[Source data]
------------------------------------------------
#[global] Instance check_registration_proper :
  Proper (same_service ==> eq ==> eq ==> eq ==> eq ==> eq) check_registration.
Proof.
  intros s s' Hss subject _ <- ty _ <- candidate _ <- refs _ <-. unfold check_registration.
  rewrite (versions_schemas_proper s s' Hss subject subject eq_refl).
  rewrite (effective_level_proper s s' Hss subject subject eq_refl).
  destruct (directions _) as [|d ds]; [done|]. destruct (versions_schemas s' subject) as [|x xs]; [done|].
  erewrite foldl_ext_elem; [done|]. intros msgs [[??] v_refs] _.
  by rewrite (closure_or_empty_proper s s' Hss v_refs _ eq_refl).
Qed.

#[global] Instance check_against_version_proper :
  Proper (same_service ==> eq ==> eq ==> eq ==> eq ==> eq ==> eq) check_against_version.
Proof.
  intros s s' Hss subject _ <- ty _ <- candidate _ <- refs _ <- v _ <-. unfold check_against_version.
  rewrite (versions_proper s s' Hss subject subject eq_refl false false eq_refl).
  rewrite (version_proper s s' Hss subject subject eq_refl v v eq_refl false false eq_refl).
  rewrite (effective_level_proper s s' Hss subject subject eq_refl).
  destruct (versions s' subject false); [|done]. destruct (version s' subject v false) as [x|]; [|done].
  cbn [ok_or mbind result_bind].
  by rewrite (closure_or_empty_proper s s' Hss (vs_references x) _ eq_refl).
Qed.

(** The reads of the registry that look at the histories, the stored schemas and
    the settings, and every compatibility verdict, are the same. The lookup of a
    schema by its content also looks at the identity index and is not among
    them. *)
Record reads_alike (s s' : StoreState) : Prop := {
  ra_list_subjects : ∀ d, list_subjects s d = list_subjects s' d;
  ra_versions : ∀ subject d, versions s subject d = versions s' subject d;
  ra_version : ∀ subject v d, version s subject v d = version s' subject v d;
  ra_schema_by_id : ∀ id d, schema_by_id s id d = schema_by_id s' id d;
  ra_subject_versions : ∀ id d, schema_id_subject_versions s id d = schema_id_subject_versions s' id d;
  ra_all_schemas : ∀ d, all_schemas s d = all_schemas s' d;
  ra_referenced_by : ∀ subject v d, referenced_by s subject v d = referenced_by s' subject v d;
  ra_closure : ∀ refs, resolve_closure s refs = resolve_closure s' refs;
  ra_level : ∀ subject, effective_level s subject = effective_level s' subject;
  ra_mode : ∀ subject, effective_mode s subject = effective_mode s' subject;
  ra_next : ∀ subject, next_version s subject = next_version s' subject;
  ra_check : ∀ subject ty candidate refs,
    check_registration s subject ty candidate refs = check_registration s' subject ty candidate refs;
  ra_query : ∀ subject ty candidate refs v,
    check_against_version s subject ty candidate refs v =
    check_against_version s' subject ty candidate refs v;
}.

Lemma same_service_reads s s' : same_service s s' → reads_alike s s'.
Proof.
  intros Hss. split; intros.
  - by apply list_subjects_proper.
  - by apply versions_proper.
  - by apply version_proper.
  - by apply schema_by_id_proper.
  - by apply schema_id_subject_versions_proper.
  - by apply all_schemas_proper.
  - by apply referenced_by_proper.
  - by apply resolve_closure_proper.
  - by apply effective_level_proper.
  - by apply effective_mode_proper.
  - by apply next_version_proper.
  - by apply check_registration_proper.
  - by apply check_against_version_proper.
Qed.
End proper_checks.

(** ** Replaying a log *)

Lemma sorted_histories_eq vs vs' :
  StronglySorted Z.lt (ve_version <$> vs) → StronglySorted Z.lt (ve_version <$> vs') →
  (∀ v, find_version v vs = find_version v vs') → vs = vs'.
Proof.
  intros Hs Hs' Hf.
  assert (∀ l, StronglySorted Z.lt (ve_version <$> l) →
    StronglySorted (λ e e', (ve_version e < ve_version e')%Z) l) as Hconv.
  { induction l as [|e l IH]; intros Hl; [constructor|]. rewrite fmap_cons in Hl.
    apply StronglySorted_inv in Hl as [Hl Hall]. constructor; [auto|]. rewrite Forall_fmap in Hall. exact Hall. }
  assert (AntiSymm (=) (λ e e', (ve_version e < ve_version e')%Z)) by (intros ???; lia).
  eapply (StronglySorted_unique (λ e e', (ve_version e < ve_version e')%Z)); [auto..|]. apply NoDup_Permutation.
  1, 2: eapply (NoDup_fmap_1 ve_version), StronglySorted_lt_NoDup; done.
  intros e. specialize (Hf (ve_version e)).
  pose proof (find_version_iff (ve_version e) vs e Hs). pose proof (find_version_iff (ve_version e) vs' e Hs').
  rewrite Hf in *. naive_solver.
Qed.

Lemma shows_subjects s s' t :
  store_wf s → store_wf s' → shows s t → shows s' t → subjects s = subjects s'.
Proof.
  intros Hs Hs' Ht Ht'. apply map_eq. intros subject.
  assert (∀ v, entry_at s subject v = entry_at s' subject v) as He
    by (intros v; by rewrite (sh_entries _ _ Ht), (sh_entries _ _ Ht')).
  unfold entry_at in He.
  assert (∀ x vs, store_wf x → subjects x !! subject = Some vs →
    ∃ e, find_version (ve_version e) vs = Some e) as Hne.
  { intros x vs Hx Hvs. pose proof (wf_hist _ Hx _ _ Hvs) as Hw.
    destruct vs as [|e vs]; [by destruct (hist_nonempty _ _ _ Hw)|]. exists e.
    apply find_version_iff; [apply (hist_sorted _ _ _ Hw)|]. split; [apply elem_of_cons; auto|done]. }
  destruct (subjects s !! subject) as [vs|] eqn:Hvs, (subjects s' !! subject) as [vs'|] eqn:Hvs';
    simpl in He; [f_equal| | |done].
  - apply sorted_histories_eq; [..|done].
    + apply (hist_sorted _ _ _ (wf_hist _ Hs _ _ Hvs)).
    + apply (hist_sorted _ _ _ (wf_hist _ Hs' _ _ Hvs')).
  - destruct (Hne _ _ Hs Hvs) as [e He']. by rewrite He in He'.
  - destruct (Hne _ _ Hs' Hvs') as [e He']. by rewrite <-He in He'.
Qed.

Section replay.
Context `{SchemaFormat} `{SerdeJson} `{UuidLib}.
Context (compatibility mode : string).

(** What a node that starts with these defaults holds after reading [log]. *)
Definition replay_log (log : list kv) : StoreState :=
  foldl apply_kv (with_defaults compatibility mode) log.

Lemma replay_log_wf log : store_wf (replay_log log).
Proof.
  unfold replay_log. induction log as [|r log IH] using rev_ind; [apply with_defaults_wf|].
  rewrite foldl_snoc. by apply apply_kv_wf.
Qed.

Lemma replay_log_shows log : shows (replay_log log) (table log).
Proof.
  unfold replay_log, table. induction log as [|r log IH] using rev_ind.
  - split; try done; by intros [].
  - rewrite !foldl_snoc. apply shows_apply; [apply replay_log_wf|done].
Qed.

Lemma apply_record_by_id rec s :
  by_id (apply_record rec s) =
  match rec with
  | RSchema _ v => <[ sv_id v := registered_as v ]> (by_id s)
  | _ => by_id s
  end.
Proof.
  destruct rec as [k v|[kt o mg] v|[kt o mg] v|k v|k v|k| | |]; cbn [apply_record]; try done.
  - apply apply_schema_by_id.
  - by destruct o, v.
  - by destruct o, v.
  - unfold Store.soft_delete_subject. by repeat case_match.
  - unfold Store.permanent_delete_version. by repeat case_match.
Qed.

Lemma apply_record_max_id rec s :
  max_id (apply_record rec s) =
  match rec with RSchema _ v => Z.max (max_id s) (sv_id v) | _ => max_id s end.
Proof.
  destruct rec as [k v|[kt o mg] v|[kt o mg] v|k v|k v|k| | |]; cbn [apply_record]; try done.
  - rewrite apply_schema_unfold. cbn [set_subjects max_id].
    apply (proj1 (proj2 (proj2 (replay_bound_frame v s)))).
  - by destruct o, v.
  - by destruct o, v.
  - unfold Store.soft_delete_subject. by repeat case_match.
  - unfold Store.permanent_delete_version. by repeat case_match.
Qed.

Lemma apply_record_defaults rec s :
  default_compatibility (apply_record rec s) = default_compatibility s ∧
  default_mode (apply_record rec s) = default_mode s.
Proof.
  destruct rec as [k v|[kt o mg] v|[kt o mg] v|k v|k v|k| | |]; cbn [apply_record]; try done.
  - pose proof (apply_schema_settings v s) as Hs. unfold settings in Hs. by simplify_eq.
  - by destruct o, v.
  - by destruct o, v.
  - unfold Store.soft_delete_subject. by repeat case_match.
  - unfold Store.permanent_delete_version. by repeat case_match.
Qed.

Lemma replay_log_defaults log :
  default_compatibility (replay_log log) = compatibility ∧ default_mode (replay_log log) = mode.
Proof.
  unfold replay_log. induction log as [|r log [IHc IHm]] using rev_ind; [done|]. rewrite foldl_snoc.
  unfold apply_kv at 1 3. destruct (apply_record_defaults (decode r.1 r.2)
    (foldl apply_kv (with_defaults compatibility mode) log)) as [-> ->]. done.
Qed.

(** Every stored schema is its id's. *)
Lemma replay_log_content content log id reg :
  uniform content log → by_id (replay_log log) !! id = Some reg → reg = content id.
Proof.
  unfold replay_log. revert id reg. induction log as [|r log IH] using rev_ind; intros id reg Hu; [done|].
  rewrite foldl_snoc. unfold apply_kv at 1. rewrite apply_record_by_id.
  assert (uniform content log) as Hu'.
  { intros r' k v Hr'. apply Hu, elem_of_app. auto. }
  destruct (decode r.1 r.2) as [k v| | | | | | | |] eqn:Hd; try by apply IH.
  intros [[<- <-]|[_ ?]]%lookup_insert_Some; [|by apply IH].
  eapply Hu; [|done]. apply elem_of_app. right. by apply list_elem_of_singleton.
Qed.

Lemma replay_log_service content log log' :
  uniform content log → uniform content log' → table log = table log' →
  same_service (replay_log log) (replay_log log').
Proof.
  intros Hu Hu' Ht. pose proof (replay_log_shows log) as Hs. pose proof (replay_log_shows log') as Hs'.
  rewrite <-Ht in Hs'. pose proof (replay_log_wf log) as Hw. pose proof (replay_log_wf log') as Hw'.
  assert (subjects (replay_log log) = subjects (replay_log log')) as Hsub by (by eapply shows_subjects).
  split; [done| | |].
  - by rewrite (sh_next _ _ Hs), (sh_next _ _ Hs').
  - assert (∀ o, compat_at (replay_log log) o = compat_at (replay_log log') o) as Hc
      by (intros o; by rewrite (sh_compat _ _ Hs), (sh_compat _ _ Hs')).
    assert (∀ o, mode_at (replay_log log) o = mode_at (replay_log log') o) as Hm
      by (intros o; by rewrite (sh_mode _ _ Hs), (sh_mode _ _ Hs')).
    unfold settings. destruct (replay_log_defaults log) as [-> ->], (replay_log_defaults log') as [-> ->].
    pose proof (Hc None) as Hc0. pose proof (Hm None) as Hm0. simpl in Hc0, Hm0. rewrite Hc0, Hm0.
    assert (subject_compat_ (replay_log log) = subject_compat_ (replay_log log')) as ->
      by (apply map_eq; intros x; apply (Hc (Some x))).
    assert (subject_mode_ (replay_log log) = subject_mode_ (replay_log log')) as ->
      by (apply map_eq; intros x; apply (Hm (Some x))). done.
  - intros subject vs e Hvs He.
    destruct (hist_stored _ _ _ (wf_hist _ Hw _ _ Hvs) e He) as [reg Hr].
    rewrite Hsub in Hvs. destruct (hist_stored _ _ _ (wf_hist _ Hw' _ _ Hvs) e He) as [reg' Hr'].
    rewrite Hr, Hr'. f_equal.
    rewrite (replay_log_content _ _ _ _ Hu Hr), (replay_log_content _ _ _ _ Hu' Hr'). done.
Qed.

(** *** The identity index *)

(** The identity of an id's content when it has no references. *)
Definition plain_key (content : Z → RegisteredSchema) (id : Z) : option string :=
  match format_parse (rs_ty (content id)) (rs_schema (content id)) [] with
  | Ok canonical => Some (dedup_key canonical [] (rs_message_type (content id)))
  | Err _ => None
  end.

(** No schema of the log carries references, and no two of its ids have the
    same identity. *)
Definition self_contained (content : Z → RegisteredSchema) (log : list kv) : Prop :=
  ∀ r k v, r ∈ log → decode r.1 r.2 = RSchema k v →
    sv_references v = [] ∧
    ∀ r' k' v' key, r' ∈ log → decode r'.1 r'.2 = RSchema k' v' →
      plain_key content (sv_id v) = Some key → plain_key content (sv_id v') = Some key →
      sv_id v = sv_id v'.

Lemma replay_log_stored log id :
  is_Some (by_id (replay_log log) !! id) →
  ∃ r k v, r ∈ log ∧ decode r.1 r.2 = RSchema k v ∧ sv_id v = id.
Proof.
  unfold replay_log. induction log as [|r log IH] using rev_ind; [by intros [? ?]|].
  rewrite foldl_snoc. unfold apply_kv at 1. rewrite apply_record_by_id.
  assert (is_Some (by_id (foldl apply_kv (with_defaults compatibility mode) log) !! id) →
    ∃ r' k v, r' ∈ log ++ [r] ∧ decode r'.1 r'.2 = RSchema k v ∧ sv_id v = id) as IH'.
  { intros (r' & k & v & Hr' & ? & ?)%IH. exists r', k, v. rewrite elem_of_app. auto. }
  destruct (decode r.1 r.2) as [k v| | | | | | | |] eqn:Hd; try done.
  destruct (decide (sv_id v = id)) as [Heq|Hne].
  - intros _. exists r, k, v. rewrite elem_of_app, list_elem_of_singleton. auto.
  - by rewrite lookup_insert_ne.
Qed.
------------------------------------------------
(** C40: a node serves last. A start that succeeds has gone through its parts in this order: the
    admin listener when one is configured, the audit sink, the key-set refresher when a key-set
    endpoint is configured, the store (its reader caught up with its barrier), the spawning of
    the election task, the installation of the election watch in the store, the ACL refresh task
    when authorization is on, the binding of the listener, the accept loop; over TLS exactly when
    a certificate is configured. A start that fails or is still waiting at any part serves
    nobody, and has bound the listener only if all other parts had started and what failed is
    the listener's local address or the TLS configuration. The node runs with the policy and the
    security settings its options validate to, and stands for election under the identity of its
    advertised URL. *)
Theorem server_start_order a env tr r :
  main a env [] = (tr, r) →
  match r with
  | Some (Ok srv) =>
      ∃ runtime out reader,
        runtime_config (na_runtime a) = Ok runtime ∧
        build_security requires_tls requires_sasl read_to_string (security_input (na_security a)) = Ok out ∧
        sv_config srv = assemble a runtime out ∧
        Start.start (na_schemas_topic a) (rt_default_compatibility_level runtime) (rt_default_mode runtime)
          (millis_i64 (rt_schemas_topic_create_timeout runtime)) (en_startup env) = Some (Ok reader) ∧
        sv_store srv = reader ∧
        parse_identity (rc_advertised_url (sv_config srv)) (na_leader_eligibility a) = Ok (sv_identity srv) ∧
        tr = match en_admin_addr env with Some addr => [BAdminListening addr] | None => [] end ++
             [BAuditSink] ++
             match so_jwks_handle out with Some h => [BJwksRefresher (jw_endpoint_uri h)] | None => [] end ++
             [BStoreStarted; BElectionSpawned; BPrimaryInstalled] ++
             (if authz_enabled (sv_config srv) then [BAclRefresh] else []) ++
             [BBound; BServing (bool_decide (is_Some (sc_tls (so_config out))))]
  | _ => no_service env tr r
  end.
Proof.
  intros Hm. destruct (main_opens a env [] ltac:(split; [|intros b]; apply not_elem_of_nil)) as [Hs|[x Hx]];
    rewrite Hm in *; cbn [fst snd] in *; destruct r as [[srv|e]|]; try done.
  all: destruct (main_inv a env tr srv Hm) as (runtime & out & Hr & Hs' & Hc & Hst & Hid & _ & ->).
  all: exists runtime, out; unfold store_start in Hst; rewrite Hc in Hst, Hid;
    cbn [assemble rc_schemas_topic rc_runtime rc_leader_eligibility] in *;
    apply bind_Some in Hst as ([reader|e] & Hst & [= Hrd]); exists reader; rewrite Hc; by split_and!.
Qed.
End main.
------------------------------------------------
## Aim of the exercise
Beginning with the line that has "#[global] Instance check_registration_proper" and ending with the line that has "destruct (directions _)", set down the lines above exactly and include no others.

## Result for this task
#[global] Instance check_registration_proper :
  Proper (same_service ==> eq ==> eq ==> eq ==> eq ==> eq) check_registration.
Proof.
  intros s s' Hss subject _ <- ty _ <- candidate _ <- refs _ <-. unfold check_registration.
  rewrite (versions_schemas_proper s s' Hss subject subject eq_refl).
  rewrite (effective_level_proper s s' Hss subject subject eq_refl).
  destruct (directions _) as [|d ds]; [done|]. destruct (versions_schemas s' subject) as [|x xs]; [done|].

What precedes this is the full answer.